**DATASET:**
Lemma get_available_slots_hit (pytz_known : string -> bool) (timeout : option Z)
    (self : AvailabilityCalculator) (start_date end_date : Py.date)
    (attendee_count : Z) (fuel : nat) (w w1 : World) (r : AvailabilityResult) :
  _get_cached_availability self start_date end_date attendee_count (after_readings 1 w)
  = (Ret (Some r), w1) ->
  get_available_slots pytz_known timeout self start_date end_date attendee_count
    true fuel w = (Ret r, w1).
Proof.
  intros H. unfold get_available_slots.
  change (timezone_now w) with (clock w (ticks w), after_readings 1 w).
  cbv beta iota. rewrite H. reflexivity.
Qed.

Lemma get_available_slots_miss (pytz_known : string -> bool) (timeout : option Z)
    (self : AvailabilityCalculator) (start_date end_date : Py.date)
    (attendee_count : Z) (use_cache : bool) (fuel : nat) (w w1 : World) :
  (if use_cache
   then _get_cached_availability self start_date end_date attendee_count
          (after_readings 1 w)
   else (Ret None, after_readings 1 w)) = (Ret None, w1) ->
  (compute_slots pytz_known self start_date end_date attendee_count fuel w1 = OutOfFuel
   /\ fst (get_available_slots pytz_known timeout self start_date end_date
             attendee_count use_cache fuel w) = OutOfFuel)
  \/ exists r w',
       get_available_slots pytz_known timeout self start_date end_date attendee_count
         use_cache fuel w = (Ret r, w')
       /\ cache_hit r = false
       /\ total_slots r = Z.of_nat (length (slots r))
       /\ recomputed r
            (compute_slots pytz_known self start_date end_date attendee_count fuel w1).
Proof.
  intros H. unfold get_available_slots.
  change (timezone_now w) with (clock w (ticks w), after_readings 1 w).
  cbv beta iota. rewrite H.
  destruct (compute_slots pytz_known self start_date end_date attendee_count fuel w1)
    as [computed|x|].
  - right. destruct (timezone_now w1) as [t1 w2].
    eexists. eexists. split; [reflexivity|]. repeat split.
  - right. destruct (timezone_now (logger (ErrorCalculatingAvailability x) w1)) as [t1 w2].
    eexists. eexists. split; [reflexivity|]. repeat split.
  - left. split; reflexivity.
Qed.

**TO DO:** Determine how many lines in the preceding records include the word "bool". The answer is that number alone.

**YOUR SOLUTION:** 3